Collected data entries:
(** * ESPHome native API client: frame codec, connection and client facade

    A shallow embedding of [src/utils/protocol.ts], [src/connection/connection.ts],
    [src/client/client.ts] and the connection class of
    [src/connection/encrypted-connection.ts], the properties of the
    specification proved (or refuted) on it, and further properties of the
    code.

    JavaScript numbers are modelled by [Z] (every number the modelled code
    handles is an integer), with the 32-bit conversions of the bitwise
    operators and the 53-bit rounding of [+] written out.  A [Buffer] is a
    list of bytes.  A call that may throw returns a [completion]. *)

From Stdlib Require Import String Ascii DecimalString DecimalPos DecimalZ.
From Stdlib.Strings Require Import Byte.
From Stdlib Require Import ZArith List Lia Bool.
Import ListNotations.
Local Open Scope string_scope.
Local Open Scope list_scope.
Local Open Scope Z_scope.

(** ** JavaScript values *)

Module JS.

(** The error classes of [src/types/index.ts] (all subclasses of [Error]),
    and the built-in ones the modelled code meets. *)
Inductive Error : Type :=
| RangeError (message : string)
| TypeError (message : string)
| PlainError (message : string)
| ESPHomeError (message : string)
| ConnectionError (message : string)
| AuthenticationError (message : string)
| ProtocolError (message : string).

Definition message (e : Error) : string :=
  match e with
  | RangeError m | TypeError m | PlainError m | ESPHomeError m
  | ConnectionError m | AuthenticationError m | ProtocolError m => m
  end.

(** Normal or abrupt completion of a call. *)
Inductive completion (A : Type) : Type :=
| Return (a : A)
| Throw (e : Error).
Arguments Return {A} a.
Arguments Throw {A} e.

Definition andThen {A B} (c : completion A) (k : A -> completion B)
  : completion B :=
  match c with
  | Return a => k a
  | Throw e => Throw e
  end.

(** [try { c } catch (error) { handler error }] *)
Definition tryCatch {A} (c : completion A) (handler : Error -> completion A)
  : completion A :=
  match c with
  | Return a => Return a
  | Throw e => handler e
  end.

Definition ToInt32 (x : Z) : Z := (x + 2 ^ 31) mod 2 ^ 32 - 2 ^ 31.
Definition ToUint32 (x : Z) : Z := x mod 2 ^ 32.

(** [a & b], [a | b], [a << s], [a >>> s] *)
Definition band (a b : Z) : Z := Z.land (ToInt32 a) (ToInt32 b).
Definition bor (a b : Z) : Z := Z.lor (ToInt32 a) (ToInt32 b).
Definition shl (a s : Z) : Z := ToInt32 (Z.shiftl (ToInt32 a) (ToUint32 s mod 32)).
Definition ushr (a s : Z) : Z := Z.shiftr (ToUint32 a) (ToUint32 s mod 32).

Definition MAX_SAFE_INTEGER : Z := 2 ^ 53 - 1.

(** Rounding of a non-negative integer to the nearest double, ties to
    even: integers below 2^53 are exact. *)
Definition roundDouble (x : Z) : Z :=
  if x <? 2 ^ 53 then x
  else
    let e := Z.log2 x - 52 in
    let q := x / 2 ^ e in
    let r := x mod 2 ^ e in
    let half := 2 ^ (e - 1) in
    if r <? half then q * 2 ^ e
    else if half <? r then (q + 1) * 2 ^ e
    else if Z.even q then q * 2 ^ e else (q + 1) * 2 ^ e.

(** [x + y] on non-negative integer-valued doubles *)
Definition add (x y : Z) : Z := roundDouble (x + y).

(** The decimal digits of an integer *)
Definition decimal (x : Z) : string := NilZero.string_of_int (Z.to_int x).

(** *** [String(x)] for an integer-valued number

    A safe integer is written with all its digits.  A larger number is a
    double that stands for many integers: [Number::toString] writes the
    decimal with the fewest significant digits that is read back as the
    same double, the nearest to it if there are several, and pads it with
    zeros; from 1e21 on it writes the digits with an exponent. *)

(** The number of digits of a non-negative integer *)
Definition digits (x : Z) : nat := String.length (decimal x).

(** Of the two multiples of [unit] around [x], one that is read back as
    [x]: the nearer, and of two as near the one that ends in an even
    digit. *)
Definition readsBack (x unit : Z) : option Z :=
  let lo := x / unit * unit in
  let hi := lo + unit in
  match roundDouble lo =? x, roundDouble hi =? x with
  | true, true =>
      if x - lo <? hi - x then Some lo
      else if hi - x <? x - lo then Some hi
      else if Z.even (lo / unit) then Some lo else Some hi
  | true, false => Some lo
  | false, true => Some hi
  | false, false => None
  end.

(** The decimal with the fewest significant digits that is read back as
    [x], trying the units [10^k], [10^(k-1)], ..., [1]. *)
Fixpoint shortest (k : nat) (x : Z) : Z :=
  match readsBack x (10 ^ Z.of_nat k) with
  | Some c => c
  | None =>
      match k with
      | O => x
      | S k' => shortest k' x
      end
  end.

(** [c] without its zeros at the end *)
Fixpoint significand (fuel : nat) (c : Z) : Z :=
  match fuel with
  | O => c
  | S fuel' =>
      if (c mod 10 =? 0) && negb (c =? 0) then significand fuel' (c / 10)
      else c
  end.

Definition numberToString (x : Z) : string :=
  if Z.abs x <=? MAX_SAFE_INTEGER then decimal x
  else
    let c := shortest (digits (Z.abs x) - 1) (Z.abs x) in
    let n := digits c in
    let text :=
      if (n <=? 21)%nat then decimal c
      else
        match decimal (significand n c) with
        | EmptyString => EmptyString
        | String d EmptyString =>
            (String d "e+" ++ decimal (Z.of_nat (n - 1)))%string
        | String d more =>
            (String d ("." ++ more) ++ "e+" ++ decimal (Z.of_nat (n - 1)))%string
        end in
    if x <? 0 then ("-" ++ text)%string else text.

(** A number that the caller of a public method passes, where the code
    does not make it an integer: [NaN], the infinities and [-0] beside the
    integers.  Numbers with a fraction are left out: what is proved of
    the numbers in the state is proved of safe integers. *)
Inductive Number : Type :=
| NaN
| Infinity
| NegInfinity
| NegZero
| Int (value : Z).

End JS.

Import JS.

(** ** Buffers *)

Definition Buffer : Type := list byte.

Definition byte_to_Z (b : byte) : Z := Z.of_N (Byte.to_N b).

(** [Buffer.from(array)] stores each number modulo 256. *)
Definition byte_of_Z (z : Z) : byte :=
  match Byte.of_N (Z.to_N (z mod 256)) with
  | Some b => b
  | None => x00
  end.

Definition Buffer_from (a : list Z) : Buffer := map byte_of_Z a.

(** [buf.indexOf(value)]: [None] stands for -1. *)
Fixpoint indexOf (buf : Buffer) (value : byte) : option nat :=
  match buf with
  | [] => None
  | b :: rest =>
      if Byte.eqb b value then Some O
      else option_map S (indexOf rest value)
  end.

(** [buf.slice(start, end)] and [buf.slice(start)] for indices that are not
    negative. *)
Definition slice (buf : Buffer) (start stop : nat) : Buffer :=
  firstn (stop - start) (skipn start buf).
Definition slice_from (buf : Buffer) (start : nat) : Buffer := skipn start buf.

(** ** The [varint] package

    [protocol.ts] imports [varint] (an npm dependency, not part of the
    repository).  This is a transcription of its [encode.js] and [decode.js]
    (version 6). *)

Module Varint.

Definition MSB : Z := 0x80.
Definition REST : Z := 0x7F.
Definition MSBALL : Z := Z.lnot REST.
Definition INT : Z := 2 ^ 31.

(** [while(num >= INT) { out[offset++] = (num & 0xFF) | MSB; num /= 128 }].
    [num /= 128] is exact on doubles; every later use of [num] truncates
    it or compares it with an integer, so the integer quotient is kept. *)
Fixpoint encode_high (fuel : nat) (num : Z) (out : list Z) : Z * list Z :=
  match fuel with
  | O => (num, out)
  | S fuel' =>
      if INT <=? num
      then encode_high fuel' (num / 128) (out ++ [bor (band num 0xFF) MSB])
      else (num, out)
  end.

--

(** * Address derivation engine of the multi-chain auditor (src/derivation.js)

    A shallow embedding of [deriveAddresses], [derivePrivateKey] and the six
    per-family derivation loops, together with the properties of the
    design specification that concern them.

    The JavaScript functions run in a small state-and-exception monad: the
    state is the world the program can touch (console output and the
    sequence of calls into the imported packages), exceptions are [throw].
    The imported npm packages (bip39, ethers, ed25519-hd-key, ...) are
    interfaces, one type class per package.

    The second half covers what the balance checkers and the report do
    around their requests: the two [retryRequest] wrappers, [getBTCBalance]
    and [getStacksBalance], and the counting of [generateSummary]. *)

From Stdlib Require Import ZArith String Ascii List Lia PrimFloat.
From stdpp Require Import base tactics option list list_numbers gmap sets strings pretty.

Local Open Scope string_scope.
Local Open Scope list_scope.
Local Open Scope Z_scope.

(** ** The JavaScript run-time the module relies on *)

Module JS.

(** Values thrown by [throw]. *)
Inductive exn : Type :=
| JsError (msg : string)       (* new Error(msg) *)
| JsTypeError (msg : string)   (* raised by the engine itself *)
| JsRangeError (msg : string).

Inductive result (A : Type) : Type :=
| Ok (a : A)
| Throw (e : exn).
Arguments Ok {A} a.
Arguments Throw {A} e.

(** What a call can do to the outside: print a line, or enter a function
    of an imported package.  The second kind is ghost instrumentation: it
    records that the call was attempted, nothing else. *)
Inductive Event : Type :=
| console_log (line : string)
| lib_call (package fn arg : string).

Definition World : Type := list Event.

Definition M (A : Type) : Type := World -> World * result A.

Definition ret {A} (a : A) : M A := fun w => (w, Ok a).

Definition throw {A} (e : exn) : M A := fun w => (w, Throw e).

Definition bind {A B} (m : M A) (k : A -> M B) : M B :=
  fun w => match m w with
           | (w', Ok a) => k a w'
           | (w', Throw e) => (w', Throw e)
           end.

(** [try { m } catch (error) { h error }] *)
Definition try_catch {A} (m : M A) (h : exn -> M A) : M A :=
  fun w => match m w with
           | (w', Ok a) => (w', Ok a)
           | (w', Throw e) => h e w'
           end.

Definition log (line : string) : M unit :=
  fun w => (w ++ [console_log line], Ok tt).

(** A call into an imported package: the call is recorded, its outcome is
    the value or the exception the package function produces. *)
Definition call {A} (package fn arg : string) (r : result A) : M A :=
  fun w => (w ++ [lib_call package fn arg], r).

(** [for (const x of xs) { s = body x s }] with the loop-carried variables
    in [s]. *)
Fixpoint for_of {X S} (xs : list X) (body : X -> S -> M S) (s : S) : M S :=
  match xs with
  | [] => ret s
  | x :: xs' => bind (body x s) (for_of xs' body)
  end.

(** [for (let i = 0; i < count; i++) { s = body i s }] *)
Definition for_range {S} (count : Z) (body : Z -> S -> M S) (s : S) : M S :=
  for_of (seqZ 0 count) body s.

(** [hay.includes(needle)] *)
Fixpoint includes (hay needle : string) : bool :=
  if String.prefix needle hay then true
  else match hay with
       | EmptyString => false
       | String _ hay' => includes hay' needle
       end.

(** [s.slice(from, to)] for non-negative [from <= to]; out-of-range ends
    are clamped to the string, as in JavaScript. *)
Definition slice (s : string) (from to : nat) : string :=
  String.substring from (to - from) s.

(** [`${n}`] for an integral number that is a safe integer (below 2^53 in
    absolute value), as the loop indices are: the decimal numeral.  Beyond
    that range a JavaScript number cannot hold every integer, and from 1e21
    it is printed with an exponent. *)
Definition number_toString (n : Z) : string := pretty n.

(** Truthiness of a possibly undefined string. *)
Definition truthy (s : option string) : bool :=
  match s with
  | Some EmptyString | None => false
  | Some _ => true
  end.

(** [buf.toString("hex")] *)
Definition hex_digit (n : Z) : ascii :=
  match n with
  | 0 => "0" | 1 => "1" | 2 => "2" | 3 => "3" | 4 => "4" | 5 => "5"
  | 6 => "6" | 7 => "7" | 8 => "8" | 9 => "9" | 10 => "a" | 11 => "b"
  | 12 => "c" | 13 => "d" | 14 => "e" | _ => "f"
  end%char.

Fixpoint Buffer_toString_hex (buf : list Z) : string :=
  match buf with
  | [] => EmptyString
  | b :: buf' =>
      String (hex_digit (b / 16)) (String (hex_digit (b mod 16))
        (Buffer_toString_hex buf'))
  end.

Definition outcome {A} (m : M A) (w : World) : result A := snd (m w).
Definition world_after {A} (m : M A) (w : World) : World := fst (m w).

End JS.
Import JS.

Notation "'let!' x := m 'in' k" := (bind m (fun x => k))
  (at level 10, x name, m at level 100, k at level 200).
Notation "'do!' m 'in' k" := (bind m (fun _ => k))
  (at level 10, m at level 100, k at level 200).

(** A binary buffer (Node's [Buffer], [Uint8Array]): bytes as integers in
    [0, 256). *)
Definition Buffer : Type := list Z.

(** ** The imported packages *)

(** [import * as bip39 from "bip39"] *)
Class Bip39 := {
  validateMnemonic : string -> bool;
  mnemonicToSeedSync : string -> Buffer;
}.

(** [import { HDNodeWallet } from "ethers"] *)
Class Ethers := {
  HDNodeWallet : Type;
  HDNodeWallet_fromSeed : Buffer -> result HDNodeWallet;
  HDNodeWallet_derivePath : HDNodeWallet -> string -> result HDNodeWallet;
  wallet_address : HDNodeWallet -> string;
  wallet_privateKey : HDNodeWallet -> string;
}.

■ **Instructions for the task**
Of the lines above, retype only those from the line containing "(** * ESPHome" through the line containing "match e with", including both, exactly.

■ **Response to this task**
(** * ESPHome native API client: frame codec, connection and client facade

    A shallow embedding of [src/utils/protocol.ts], [src/connection/connection.ts],
    [src/client/client.ts] and the connection class of
    [src/connection/encrypted-connection.ts], the properties of the
    specification proved (or refuted) on it, and further properties of the
    code.

    JavaScript numbers are modelled by [Z] (every number the modelled code
    handles is an integer), with the 32-bit conversions of the bitwise
    operators and the 53-bit rounding of [+] written out.  A [Buffer] is a
    list of bytes.  A call that may throw returns a [completion]. *)

From Stdlib Require Import String Ascii DecimalString DecimalPos DecimalZ.
From Stdlib.Strings Require Import Byte.
From Stdlib Require Import ZArith List Lia Bool.
Import ListNotations.
Local Open Scope string_scope.
Local Open Scope list_scope.
Local Open Scope Z_scope.

(** ** JavaScript values *)

Module JS.

(** The error classes of [src/types/index.ts] (all subclasses of [Error]),
    and the built-in ones the modelled code meets. *)
Inductive Error : Type :=
| RangeError (message : string)
| TypeError (message : string)
| PlainError (message : string)
| ESPHomeError (message : string)
| ConnectionError (message : string)
| AuthenticationError (message : string)
| ProtocolError (message : string).

Definition message (e : Error) : string :=
  match e with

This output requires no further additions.